*WHAT TO DO*: From the entries below, say how many lines carry the word "performs", and give nothing but the number.

[Stored data entries]
----
(* ===== verification/Reset.v ===== *)
(** * Reset: construction of a board

    [__init__] (src/mineSweeper.py, lines 76-80) stores the dimensions and
    the number of mines and calls [_reset] (lines 82-89), which builds
    [h] rows of [w] unrevealed cells, draws [num_mine] distinct indices
    below [h * w] with [random.sample] and writes a mine at the cell
    [(idx // h, idx % h)] of each.

    The random source is not modelled: the list that [random.sample]
    returned is an argument of the model, and the theorems assume of it
    what the library promises ([is_sample]: the requested length, no
    repetition, members of the population).  [random.sample] raises
    [ValueError] when the sample is larger than the population or
    negative; this is the only validation the constructor performs. *)

From stdpp Require Import base tactics option list numbers relations.
From Stdlib Require Import ZArith Lia.
From S2P Require Import Prelude Text Marks Board Sweep Invariant.

#[local] Open Scope Z_scope.

(** ** The operations *)

(** What [random.sample(list(range(n)), k)] returns. *)
Definition is_sample (n k : Z) (l : list Z) : Prop :=
  Z.of_nat (length l) = k /\ NoDup l /\ forall idx, idx ∈ l -> 0 <= idx < n.

(** One iteration of [for idx in mines]. *)
Definition place_mine (s : MineModelBoard) (idx : Z) : MineModelBoard :=
  let x := idx `div` h s in
  let y := idx `mod` h s in
  (_set s x y mX).2.

Definition _reset (s : MineModelBoard) (sample : list Z) : result MineModelBoard :=
  let s := with_board s
             (replicate (Z.to_nat (h s)) (replicate (Z.to_nat (w s)) mSpace)) in
  if decide (0 <= num_mine s <= Z.max 0 (h s * w s)) then
    let mines := sample in
    let s := foldl place_mine s mines in
    let s := with_curr_mine s (num_mine s) in
    Ok (with_curr_eval s 0)
  else Raise ValueError.

(** The attributes [board], [curr_mine] and [curr_eval] do not exist before
    [_reset] assigns them; the record holds placeholders until then. *)
Definition __init__ (width height num_mine : Z) (sample : list Z)
    : result MineModelBoard :=
  _reset (mkBoard height width num_mine [] 0 0) sample.

(** ** Placing the mines *)

Section place.
Implicit Types (s : MineModelBoard) (x y i j idx : Z) (m : mark).

(** The state while the mines of [pre] have been placed on a board of
    unrevealed cells: every cell of the board holds a mine or is
    unrevealed, according to its index. *)
Record placed (wd ht : Z) (pre : list Z) (s : MineModelBoard) : Prop := {
  placed_w : w s = wd;
  placed_h : h s = ht;
  placed_wf : wf s;
  placed_get : forall x y, in_board s x y = true ->
    _get s x y = Some (if decide (x * ht + y ∈ pre) then mX else mSpace);
  placed_mines : count_marks is_mine s = length pre;
  placed_F : count_marks is_F s = 0%nat;
  placed_revealed : count_marks is_revealed s = 0%nat;
}.

Lemma place_mine_fields s idx :
  h (place_mine s idx) = h s /\ w (place_mine s idx) = w s /\
  num_mine (place_mine s idx) = num_mine s.
Proof.
  unfold place_mine. by destruct (_set_fields s (idx `div` h s) (idx `mod` h s) mX)
    as (?&?&?&_).
Qed.

(** The cell of an index of the population is on the board, and it is the
    only cell with that index. *)
Lemma index_cell wd ht idx :
  0 <= wd -> 0 <= idx < ht * wd ->
  0 <= idx `div` ht < wd /\ 0 <= idx `mod` ht < ht /\
  forall x y, 0 <= y < ht -> (x * ht + y = idx <-> x = idx `div` ht /\ y = idx `mod` ht).
Proof.
  intros Hw Hidx. assert (0 < ht) as Hh by nia.
  pose proof (Z.mod_pos_bound idx ht Hh). pose proof (Z.div_mod idx ht ltac:(lia)) as Hdm.
  split_and!; try lia.
  - apply Z.div_pos; lia.
  - apply Z.div_lt_upper_bound; lia.
  - intros x y Hy. split.
    + intros <-. rewrite Z.div_add_l, Z.div_small, (Z.add_comm (x * ht)),
        Z.mod_add, Z.mod_small by lia. lia.
    + intros [-> ->]. lia.
Qed.

Lemma placed_step wd ht pre s idx :
  0 <= wd -> 0 <= idx < ht * wd -> idx ∉ pre ->
  placed wd ht pre s -> placed wd ht (pre ++ [idx]) (place_mine s idx).
Proof.
  intros Hw Hidx Hnew [Ew Eh Hwf Hget Hm HF Hr]. subst wd ht.
  destruct (index_cell (w s) (h s) idx Hw Hidx) as (Hx & Hy & Huniq).
  destruct (place_mine_fields s idx) as (Eh' & Ew' & _).
  assert (in_board s (idx `div` h s) (idx `mod` h s) = true) as Hin
    by (apply in_board_spec; lia).
  assert (_get s (idx `div` h s) (idx `mod` h s) = Some mSpace) as Hcell.
  { rewrite Hget by done. rewrite decide_False; [done|].
    by rewrite (proj2 (Huniq _ _ Hy) (conj eq_refl eq_refl)). }
  unfold place_mine in *.
  split; try congruence.
  - by apply _set_wf.
  - intros x y Hxy. rewrite in_board_set in Hxy. rewrite _get_set, Hcell.
    pose proof (proj1 (in_board_spec _ _ _) Hxy) as [_ Hyb].
    rewrite Hget by done. pose proof (Huniq x y Hyb) as Hu.
    assert ((idx `div` h s, idx `mod` h s) = (x, y) /\ is_Some (Some mSpace)
            <-> x * h s + y = idx) as HA.
    { rewrite Hu. split; [by intros [[= <- <-] _]|by intros [-> ->]]. }
    destruct (decide (x * h s + y ∈ pre ++ [idx])) as [Hi|Hi];
      rewrite elem_of_app, list_elem_of_singleton in Hi;
      repeat case_decide; tauto.
  - pose proof (count_marks_set is_mine _ _ _ _ mX Hcell) as Hc.
    rewrite length_app. simpl in *. lia.
  - pose proof (count_marks_set is_F _ _ _ _ mX Hcell) as Hc. simpl in Hc. lia.
  - pose proof (count_marks_set is_revealed _ _ _ _ mX Hcell) as Hc. simpl in Hc. lia.
Qed.

Lemma placed_fold wd ht l : forall pre s,
  0 <= wd -> NoDup (pre ++ l) -> (forall idx, idx ∈ l -> 0 <= idx < ht * wd) ->
  placed wd ht pre s -> placed wd ht (pre ++ l) (foldl place_mine s l).
Proof.
  induction l as [|idx l IH]; intros pre s Hw Hnd Hl Hp; simpl.
  - by rewrite app_nil_r.
  - replace (pre ++ idx :: l) with ((pre ++ [idx]) ++ l) in *
      by (by rewrite <- (assoc_L (++))).
    apply IH; [done..| |].
    + intros i Hi. apply Hl. by right.
    + apply placed_step; [done|apply Hl; by left| |done].
      apply NoDup_app in Hnd as [Hnd _]. apply NoDup_app in Hnd as (_ & Hnd & _).
      intros Hin. apply (Hnd _ Hin). by left.
Qed.

(** The board of unrevealed cells that [_reset] starts from. *)
Lemma placed_empty s :
  placed (w s) (h s) []
    (with_board s (replicate (Z.to_nat (h s)) (replicate (Z.to_nat (w s)) mSpace))).
Proof.
  split; try done.
  - apply grid_wf_replicate.
  - intros x y [Hx Hy]%in_board_spec. unfold _get. simpl in *.
    rewrite (proj2 (in_board_spec (with_board s _) x y)) by done.
    simpl. by rewrite grid_get_replicate by lia.
  - by apply grid_count_replicate.
  - by apply grid_count_replicate.
  - by apply grid_count_replicate.
Qed.
End place.

(** ** The state that [_reset] returns *)

Section reset.
Implicit Types (s : MineModelBoard) (x y i j idx : Z) (m : mark).

Lemma foldl_place_fields l s :
  num_mine (foldl place_mine s l) = num_mine s.
Proof.
  revert s. induction l as [|idx l IH]; intros s; simpl; [done|].
  rewrite IH. by destruct (place_mine_fields s idx) as (_ & _ & ?).
Qed.

(** Assigning the counters does not touch the board. *)
Lemma placed_counters wd ht pre s n e :
  placed wd ht pre s -> placed wd ht pre (with_curr_eval (with_curr_mine s n) e).
Proof. by intros []. Qed.

(** A board with its mines placed and its counters set is a state of the
    game. *)
Lemma placed_inv pre s :
  0 <= w s -> 0 <= h s -> placed (w s) (h s) pre s ->
  num_mine s = Z.of_nat (length pre) -> curr_mine s = num_mine s -> curr_eval s = 0 ->
  inv s.
Proof.
  intros Hw Hh [_ _ Hwf Hget Hm HF Hr] En Ec Ee.
  assert (forall x y m, _get s x y = Some m -> m = mX \/ m = mSpace) as Hmark.
  { intros x y m Hg. pose proof (_get_in_board _ _ _ _ Hg) as Hin.
    rewrite Hget in Hg by done. case_decide; naive_solver. }
  split; [done|done| |unfold mines_inv|unfold flag_inv|unfold eval_inv|]; try lia.
  - intros x y m Hg. by destruct (Hmark _ _ _ Hg) as [-> | ->].
  - intros x y m Hg. by destruct (Hmark _ _ _ Hg) as [-> | ->].
Qed.

(** A sample is not longer than its population. *)
Lemma placed_length wd ht pre s :
  0 <= wd -> 0 <= ht -> placed wd ht pre s -> Z.of_nat (length pre) <= ht * wd.
Proof.
  intros Hw Hh [Ew Eh Hwf _ Hm _ _]. subst wd ht.
  pose proof (count_cells s (conj Hw Hh) Hwf). lia.
Qed.
End reset.

(** ** Construction *)

Section construction.
Implicit Types (s : MineModelBoard) (x y i j idx : Z) (m : mark).

(** The state [_reset] returns on a sample of the indices of the board. *)
Lemma reset_spec s sample :
  0 <= w s -> 0 <= h s -> is_sample (h s * w s) (num_mine s) sample ->
  exists s',
    _reset s sample = Ok s' /\ inv s' /\
    h s' = h s /\ w s' = w s /\ num_mine s' = num_mine s /\
    curr_mine s' = num_mine s /\ curr_eval s' = 0 /\
    forall x y, in_board s' x y = true ->
      _get s' x y = Some (if decide (x * h s + y ∈ sample) then mX else mSpace).
Proof.
  intros Hw Hh (Hlen & Hnd & Hrange).
  pose proof (placed_fold (w s) (h s) sample [] _ Hw Hnd Hrange (placed_empty s)) as Hp.
  simpl in Hp. pose proof (placed_length _ _ _ _ Hw Hh Hp) as Hle.
  apply (placed_counters _ _ _ _ (num_mine s) 0) in Hp.
  unfold _reset. simpl. rewrite decide_True by lia.
  rewrite foldl_place_fields. simpl. eexists. split; [done|].
  pose proof Hp as [Ew Eh _ Hget _ _ _]. simpl in *.
  split_and!; try done; [|by rewrite foldl_place_fields].
  eapply placed_inv; simpl; rewrite ?Ew, ?Eh, ?foldl_place_fields; simpl; done.
Qed.

(** The mines of a new board are the cells whose index was drawn. *)
Lemma init_mine_at width height n sample s x y :
  0 <= width -> 0 <= height -> is_sample (height * width) n sample ->
  __init__ width height n sample = Ok s ->
  mine_at s x y =
    bool_decide (0 <= x < width /\ 0 <= y < height /\ x * height + y ∈ sample).
Proof.
  intros Hw Hh Hs Hinit.
  destruct (reset_spec (mkBoard height width n [] 0 0) sample Hw Hh Hs)
    as (s' & Hr & _ & Eh & Ew & _ & _ & _ & Hget).
  unfold __init__ in Hinit. simpl in *.
  assert (s' = s) as -> by congruence. unfold mine_at.
  destruct (in_board s x y) eqn:Hin.
  - rewrite Hget by done. apply in_board_spec in Hin. rewrite Eh, Ew in Hin.
    by case_decide; [rewrite bool_decide_eq_true_2 by tauto|
                     rewrite bool_decide_eq_false_2 by tauto].
  - rewrite _get_out by done. symmetry. apply bool_decide_eq_false.
    intros (? & ? & _). apply not_true_iff_false in Hin. apply Hin.
    apply in_board_spec. lia.
Qed.
End construction.

(** C6.  Called with dimensions that are not negative and given a sample
    of [num_mine] distinct indices below [height * width], the constructor
    returns a state of the game: it has the dimensions and the number of
    mines it was given, [curr_mine] is the number of mines, nothing is
    opened, the invariant holds, and the cell [(x, y)] covers a mine
    exactly when its index [x * height + y] was drawn; every other cell is
    unrevealed. *)
Theorem init_initial (width height n : Z) (sample : list Z) :
  0 <= width -> 0 <= height -> is_sample (height * width) n sample ->
  exists s,
    __init__ width height n sample = Ok s /\ inv s /\
    h s = height /\ w s = width /\ num_mine s = n /\
    curr_mine s = n /\ curr_eval s = 0 /\
    forall x y, in_board s x y = true ->
      _get s x y = Some (if decide (x * height + y ∈ sample) then mX else mSpace).
Proof. apply (reset_spec (mkBoard height width n [] 0 0)). Qed.

Lemma init_initial_witness :
  exists s,
    __init__ 3 3 2 [8; 3] = Ok s /\ inv s /\
    h s = 3 /\ w s = 3 /\ num_mine s = 2 /\
    curr_mine s = 2 /\ curr_eval s = 0 /\
    forall x y, in_board s x y = true ->
      _get s x y = Some (if decide (x * 3 + y ∈ [8; 3]) then mX else mSpace).
Proof.
  apply (init_initial 3 3 2 [8; 3]); [lia..|].
  split_and!; [done|by apply (bool_decide_unpack _)|].
  intros idx. rewrite !elem_of_cons, elem_of_nil. lia.
Defined.

(** C39.  [_reset] raises exactly when [random.sample] is asked for a
    negative number of mines or for more mines than [range(h * w)] has
    members, and the exception is a [ValueError]: the dimensions themselves
    are never checked. *)
Theorem reset_raises (s : MineModelBoard) (sample : list Z) (e : py_exn) :
  _reset s sample = Raise e <->
  e = ValueError /\ (num_mine s < 0 \/ Z.max 0 (h s * w s) < num_mine s).
Proof.
  unfold _reset. simpl. case_decide; split; [done|lia| |by intros [-> _]].
  intros [= <-]. split; [done|lia].
Qed.

(** The constructor performs no check of its own: two negative dimensions
    and a positive number of mines give a board with no cell whose counter
    announces three mines. *)
Lemma init_negative_dims :
  exists s', __init__ (-2) (-3) 3 [0; 1; 2] = Ok s' /\
             board s' = [] /\ curr_mine s' = 3 /\ ~ inv s'.
Proof.
  eexists. split; [by vm_compute|]. split_and!; [done..|].
  intros [[Hw _] _ _ _ _ _ _]. simpl in Hw. lia.
Qed.
(** Nothing is drawn outside the board. *)
Lemma draw_block_None s x y :
  _draw_block s x y None = None <-> _get s x y = None.
Proof. unfold _draw_block. destruct (_get s x y); simpl; [|done]. by case_match. Qed.

(** The pixels of the square of a cell are pixels of its block. *)
Lemma in_rect_block x y px py : in_rect (cell_rect x y) px py -> in_block x y px py.
Proof. rewrite in_block_spec. unfold in_rect, cell_rect. lia. Qed.
End block.

(** ** The whole board *)

Section board.
Implicit Types (s : MineModelBoard) (x y px py : Z) (m : mark) (d : drawing).

Lemma draw_block_rect s x y d :
  _draw_block s x y None = Some d -> is_Some (_get s x y) /\ rect d = cell_rect x y.
Proof.
  unfold _draw_block. destruct (_get s x y) as [m|]; [|done].
  cbn [fmap option_fmap option_map].
  unfold cell_rect, show_cfg_topleft, show_cfg_block_size, show_cfg_line_width.
  case_match. intros [= <-]. cbn [rect fst snd]. split; [done|].
  unfold cell_rect, show_cfg_block_size, show_cfg_line_width.
  by rewrite !(Z.mul_comm _ 25).
Qed.

(** The picture of the board holds what is drawn for its cells. *)
Lemma elem_of_draw_board s d :
  d ∈ _draw_board s <-> exists x y, _draw_block s x y None = Some d.
Proof.
  unfold _draw_board. split.
  - intros (x & (y & Hd & _)%list_elem_of_bind & _)%list_elem_of_bind.
    exists x, y. by apply elem_of_option_list.
  - intros (x & y & Hd). destruct (draw_block_rect _ _ _ _ Hd) as [[m Hm] _].
    apply _get_in_board, in_board_spec in Hm.
    apply list_elem_of_bind. exists x. split; [|apply elem_of_seqZ; lia].
    apply list_elem_of_bind. exists y.
    split; [by apply elem_of_option_list|apply elem_of_seqZ; lia].
Qed.

(** One square per cell. *)
Lemma draw_board_length s :
  wf s -> length (_draw_board s) = (Z.to_nat (w s) * Z.to_nat (h s))%nat.
Proof.
  intros Hwf. unfold _draw_board.
  rewrite (bind_length_const _ _ (Z.to_nat (h s))); [by rewrite length_seqZ|].
  intros x Hx%elem_of_seqZ.
  rewrite (bind_length_const _ _ 1); [rewrite length_seqZ; lia|].
  intros y Hy%elem_of_seqZ.
  destruct (wf_get s x y Hwf) as [m Hm]; [apply in_board_spec; lia|].
  destruct (_draw_block s x y None) as [d|] eqn:E; [done|].
  apply draw_block_None in E. congruence.
Qed.

(** The squares of a board that is small enough lie on the canvas. *)
Lemma draw_board_on_canvas s d width height :
  50 + 25 * h s <= width -> 50 + 25 * w s <= height ->
  d ∈ _draw_board s -> on_canvas width height (rect d).
Proof.
  intros Hw Hh (x & y & Hd)%elem_of_draw_board.
  destruct (draw_block_rect _ _ _ _ Hd) as [[m Hm] ->].
  apply _get_in_board, in_board_spec in Hm. unfold on_canvas, cell_rect. lia.
Qed.
End board.

(** ** The event loop *)

Section loop.
Implicit Types (s : MineModelBoard) (fuel : nat) (events : list event)
  (frames : list (list event)).

(** The events of one frame: the loop goes through all of them, unless one
    of them closes the window. *)
Lemma events_run fuel events s :
  inv s -> budget fuel s ->
  ((QUIT ∉ events) /\
   exists s', for_until (handle_event fuel) events s = Ok (false, s') /\
              inv s' /\ frame s s') \/
  (QUIT ∈ events /\ for_until (handle_event fuel) events s = Raise SystemExit).
Proof.
  revert s. induction events as [|ev events IH]; intros s Hinv Hb.
  { left. split; [apply not_elem_of_nil|by exists s]. }
  destruct ev as [|[px py] button|]; [right; split; [by left|done]|..].
  - destruct (click_returns fuel s px py button Hinv Hb) as (s1 & E & Hinv1 & Hf1).
    simpl. rewrite E. simpl.
    destruct (IH s1 Hinv1 (budget_frame _ _ _ Hf1 Hb))
      as [(Hq & s' & -> & ? & ?)|(Hq & ->)]; [left|right].
    + split; [by intros [?|?]%elem_of_cons|]. exists s'. split_and!; [done..|by etrans].
    + split; [by right|done].
  - simpl. destruct (IH s Hinv Hb) as [(Hq & s' & -> & ? & ?)|(Hq & ->)]; [left|right].
    + split; [by intros [?|?]%elem_of_cons|]. by exists s'.
    + split; [by right|done].
Qed.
----
*THE COMPLETED TASK*: 2